Lil' Pimp is a 2005 American adult animated black comedy film directed and written by Mark Brooks and Peter Gilstrap and based upon an episodic web animation by the same name. Originally planned as a theatrical release through Columbia Pictures, the film was released straight to DVD on January 11, 2005 by Lions Gate Home Entertainment, and starred Lil' Kim and Bernie Mac as voice artists.

Plot
A little redhead, freckled 9-year-old boy (whose name is not mentioned during the movie, but is revealed in the very end of the movie, as well as in the credits, to be Lil' Pimp) is unable to adapt to suburban life, as his only friend is a foul mouthed gerbil and faces constant rejection by his peers. He accidentally meets a prostitute under the name of Sweet Chiffon, who takes him to her working place, a bar named "the Playground", where he befriends the pimp "Fruit Juice", who gives him a small amount of "pimp glitter". He decides he wants to become a pimp.

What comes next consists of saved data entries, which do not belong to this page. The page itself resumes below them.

(** C3, amended. On a create call answered by a non-2xx status whose body
    is read, the body [database already exists\n] gives
    [ErrorDatabaseExists], the body [frame already exists\n] gives
    [ErrorFrameExists], and every other body gives the generic error whose
    message carries the numeric status, the status text and the body. *)
Theorem create_classification env op method path body w response :
  is_create op = true ->
  admin_call op = Some (method, path, body) ->
  answered env w method path (Some body) response ->
  non_2xx response ->
  BodyErr response = None ->
  exists err w',
    perform env op w = Returns (err, w') /\
    (Body response = database_already_exists ->
     err = Some ErrorDatabaseExists) /\
    (Body response = frame_already_exists ->
     err = Some ErrorFrameExists) /\
    (Body response <> database_already_exists ->
     Body response <> frame_already_exists ->
     err = Some (PilosaError
                   ("Server error (" ++ decimal (StatusCode response) ++ ") "
                    ++ Status response ++ ": " ++ Body response))).
Proof.
  intros Hc Hcall Hans H2xx Hread.
  destruct (perform_create_answered env op method path body w response
                                    Hc Hcall Hans) as [w' Hrun].
  rewrite (classify_non_2xx response false H2xx Hread) in Hrun.
  simpl in Hrun. eexists. exists w'. split; [exact Hrun|].
  repeat split.
  - intros ->. reflexivity.
  - intros ->. reflexivity.
  - intros Hdb Hfr.
    apply String.eqb_neq in Hdb. apply String.eqb_neq in Hfr.
    rewrite Hdb, Hfr. reflexivity.
Qed.

Lemma create_classification_witness :
  exists err w',
    perform (env_answering (conflict database_already_exists))
            (OpCreateDatabase database_x) world_a = Returns (err, w') /\
    err = Some ErrorDatabaseExists.
Proof.
  destruct (create_classification
              (env_answering (conflict database_already_exists))
              (OpCreateDatabase database_x) "POST" "/db"
              (database_body database_x) world_a
              (conflict database_already_exists))
    as (err & w' & Hrun & Hdb & _).
  - reflexivity.
  - reflexivity.
  - apply answered_world_a.
  - right. simpl. lia.
  - reflexivity.
  - exists err, w'. split; [exact Hrun | apply Hdb; reflexivity].
Defined.

(** C4, counterexample: the same 409 response with the body
    [frame already exists] makes [CreateDatabase], on the path [/db],
    return [ErrorFrameExists] as well. *)
Lemma frame_classification_counterexample :
  (exists w',
     CreateDatabase (env_answering (conflict frame_already_exists))
                    database_x world_a =
     Returns (Some ErrorFrameExists, w')) /\
  ~ frame_classification_as_stated.
Proof.
  split; [eexists; vm_compute; reflexivity|].
  intros H.
  destruct (H (env_answering (conflict frame_already_exists)) world_a
              (conflict frame_already_exists)
              (conflict_non_2xx _) eq_refl eq_refl) as [_ Hdb].
  destruct (Hdb database_x (answered_world_a _ _ _ _))
    as (err & w' & Hrun & Hne).
  vm_compute in Hrun. injection Hrun as <- _. now apply Hne.
Qed.

(** C4, amended. A non-2xx response whose body is exactly
    [frame already exists\n] is classified as [ErrorFrameExists], a value
    other than [ErrorDatabaseExists], by every call, whatever its method,
    its path and its body: the mapping looks at the body of the response
    only. In particular [CreateFrame] returns [ErrorFrameExists]. *)
Theorem frame_classification env w response :
  non_2xx response ->
  BodyErr response = None ->
  Body response = frame_already_exists ->
  (forall method path data needsResponse,
      answered env w method path data response ->
      exists w',
        httpRequest env method path data needsResponse w =
        Returns ((nil', Some ErrorFrameExists), w')) /\
  (forall frame,
      answered env w "POST" "/frame" (Some (frame_body frame)) response ->
      exists w',
        CreateFrame env frame w = Returns (Some ErrorFrameExists, w')) /\
  ErrorFrameExists <> ErrorDatabaseExists.
Proof.
  intros H2xx Hread Hbody.
  assert (Hclass : forall needsResponse,
             classify (inl response) needsResponse =
             (nil', Some ErrorFrameExists)).
  { intros nr. rewrite (classify_non_2xx response nr H2xx Hread), Hbody.
    reflexivity. }
  repeat split.
  - intros method path data nr Hans.
    destruct (httpRequest_answered env method path data nr w response Hans)
      as [w' Hrun].
    exists w'. now rewrite Hrun, Hclass.
  - intros frame Hans.
    destruct (perform_create_answered env (OpCreateFrame frame) _ _ _ w
                response eq_refl eq_refl Hans) as [w' Hrun].
    exists w'.
    change (CreateFrame env frame w) with (perform env (OpCreateFrame frame) w).
    now rewrite Hrun, Hclass.
  - discriminate.
Qed.

Lemma frame_classification_witness :
  exists w',
    CreateFrame (env_answering (conflict frame_already_exists))
                frame_y world_a = Returns (Some ErrorFrameExists, w').
Proof.
  destruct (frame_classification
              (env_answering (conflict frame_already_exists)) world_a
              (conflict frame_already_exists)) as (_ & Hframe & _).
  - right. simpl. lia.
  - reflexivity.
  - reflexivity.
  - apply (Hframe frame_y). apply answered_world_a.
Defined.

Lemma perform_panics env op w :
  GetHost (cluster w) = Panics -> perform env op w = Panics.
Proof.
  intros Hsel. destruct op; unfold_operation; rewrite Hsel; reflexivity.
Qed.

(** C5, counterexample: [CreateDatabase] sends its JSON body under the
    headers [application/x-protobuf], the very headers of the binary body
    of a query. *)
Lemma headers_match_encoding_counterexample :
  (exists err w',
     perform (env_answering ok) (OpCreateDatabase database_x) world_a =
     Returns (err, w') /\
     wire w' =
     [{| Method := "POST"; URL := "http://a:10101/db";
         ReqHeader := [("Content-Type", "application/x-protobuf");
                       ("Accept", "application/x-protobuf")];
         ReqBody := database_body database_x |}]) /\
  ~ headers_match_encoding_as_stated.
Proof.
  split; [do 2 eexists; split; vm_compute; reflexivity|].
  intros [select H].
  assert (Hjson : select protobuf_headers = JSON).
  { apply (H (env_answering ok) (OpCreateDatabase database_x) JSON world_a
             None
             {| cluster := {| hosts := [Some uri_a]; nextIndex := 0 |};
                wire := [outgoing "POST" "http://a:10101/db"
                                  (database_body database_x)] |}
             (outgoing "POST" "http://a:10101/db"
                       (database_body database_x)));
      vm_compute; reflexivity. }
  assert (Hbin : select protobuf_headers = Binary).
  { apply (H (env_answering ok) (OpQuery database_x "Bitmap(id=1)") Binary
             world_a None
             {| cluster := {| hosts := [Some uri_a]; nextIndex := 0 |};
                wire := [outgoing "POST" "http://a:10101/query"
                                  "xBitmap(id=1)"] |}
             (outgoing "POST" "http://a:10101/query" "xBitmap(id=1)"));
      vm_compute; reflexivity. }
  congruence.
Qed.

(** C5, amended. Every request that an operation sends carries
    [Content-Type: application/x-protobuf] and
    [Accept: application/x-protobuf], whatever the encoding of its body:
    the protobuf envelope of a query, the JSON text of an administrative
    call and the bodyless schema fetch alike. *)
Theorem headers_always_protobuf env op w err w' :
  perform env op w = Returns (err, w') ->
  wire w' = wire w \/
  exists request,
    wire w' = (wire w ++ [request])%list /\
    Header_Get (ReqHeader request) "Content-Type" = "application/x-protobuf" /\
    Header_Get (ReqHeader request) "Accept" = "application/x-protobuf".
Proof.
  intros Hrun.
  destruct (GetHost (cluster w)) as [|[addr c']] eqn:Hsel.
  - rewrite (perform_panics env op w Hsel) in Hrun. discriminate.
  - pose proof (perform_one_selection env op w addr c' Hsel) as Hone.
    rewrite Hrun in Hone. destruct Hone as [_ [Hsame|(request & Hw & Hh)]].
    + now left.
    + right. exists request. rewrite Hh. repeat split. exact Hw.
Qed.

Lemma headers_always_protobuf_witness :
  exists request,
    [outgoing "POST" "http://a:10101/db" (database_body database_x)] =
    ([] ++ [request])%list /\
    Header_Get (ReqHeader request) "Content-Type" = "application/x-protobuf" /\
    Header_Get (ReqHeader request) "Accept" = "application/x-protobuf".
Proof.
  destruct (headers_always_protobuf
              (env_answering ok) (OpCreateDatabase database_x) world_a None
              {| cluster := {| hosts := [Some uri_a]; nextIndex := 0 |};
                 wire := [outgoing "POST" "http://a:10101/db"
                                   (database_body database_x)] |})
    as [Hsame | Hsent].
  - vm_compute. reflexivity.
  - discriminate Hsame.
  - exact Hsent.
Defined.

(** C6. An operation invoked while the registry is empty returns
    [ErrorEmptyCluster] and leaves the state as it was: nothing is put on
    the network. More generally every operation selects an endpoint
    exactly once, before the exchange: the cluster it leaves is the one
    that a single [GetHost] leaves, a [nil] selection ends the call with
    [ErrorEmptyCluster] and nothing sent, and otherwise at most one
    request is sent. *)
Theorem empty_cluster_no_io env op w :
  (hosts (cluster w) = [] ->
   perform env op w = Returns (Some ErrorEmptyCluster, w)) /\
  (forall c',
      GetHost (cluster w) = Returns (nil', c') ->
      perform env op w =
      Returns (Some ErrorEmptyCluster, {| cluster := c'; wire := wire w |})) /\
  (forall addr c',
      GetHost (cluster w) = Returns (addr, c') ->
      exists err w',
        perform env op w = Returns (err, w') /\
        cluster w' = c' /\
        (wire w' = wire w \/
         exists request, wire w' = (wire w ++ [request])%list)).
Proof.
  repeat split.
  - intros Hempty.
    assert (Hsel : GetHost (cluster w) = Returns (nil', cluster w))
      by (unfold GetHost; rewrite Hempty; reflexivity).
    rewrite (perform_no_host env op w _ Hsel). now destruct w.
  - intros c' Hsel. now apply perform_no_host.
  - intros addr c' Hsel.
    pose proof (perform_one_selection env op w addr c' Hsel) as Hone.
    destruct (perform env op w) as [|[err w']]; [contradiction|].
    exists err, w'. destruct Hone as [Hc [Hsame|(request & Hw & _)]].
    + repeat split; [exact Hc | now left].
    + repeat split; [exact Hc | right; now exists request].
Qed.

Lemma empty_cluster_no_io_witness :
  hosts (cluster {| cluster := NewCluster; wire := [] |}) = [] /\
  perform (env_answering ok) (OpQuery database_x "Bitmap(id=1)")
          {| cluster := NewCluster; wire := [] |} =
  Returns (Some ErrorEmptyCluster, {| cluster := NewCluster; wire := [] |}).
Proof.
  split; [reflexivity|].
  apply (proj1 (empty_cluster_no_io (env_answering ok)
                  (OpQuery database_x "Bitmap(id=1)")
                  {| cluster := NewCluster; wire := [] |})).
  reflexivity.
Defined.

The following day at school, during show and tell he is scorned by his classmates for not having a living male relative and decides to use the pimp glitter to summon Fruit Juice, who consequently impresses the whole class. When he visits the Playground again, Fruit Juice alters the boy's style and dresses him as a pimp, too. Meanwhile, mayor Tony Gold threatens to close Fruit Juice's bar, unless he is given 90% of the profits. After this incident the boy's mother goes in search of him, first directed to a gay bar and informed by Sweet Chiffon of a "nasty midget" closely resembling her son and then to the Playground. The boy refuses to return home to his mother, of which mayor Tony is informed directly and takes advantage, accusing Fruit Juice of keeping the boy against his will.  He is promptly arrested and his bar is closed down. Afterwards, mayor Tony Gold kidnaps Fruit Juice's prostitutes, in order to exploit them, while assigning two policemen to plant a bomb in the closed Playground.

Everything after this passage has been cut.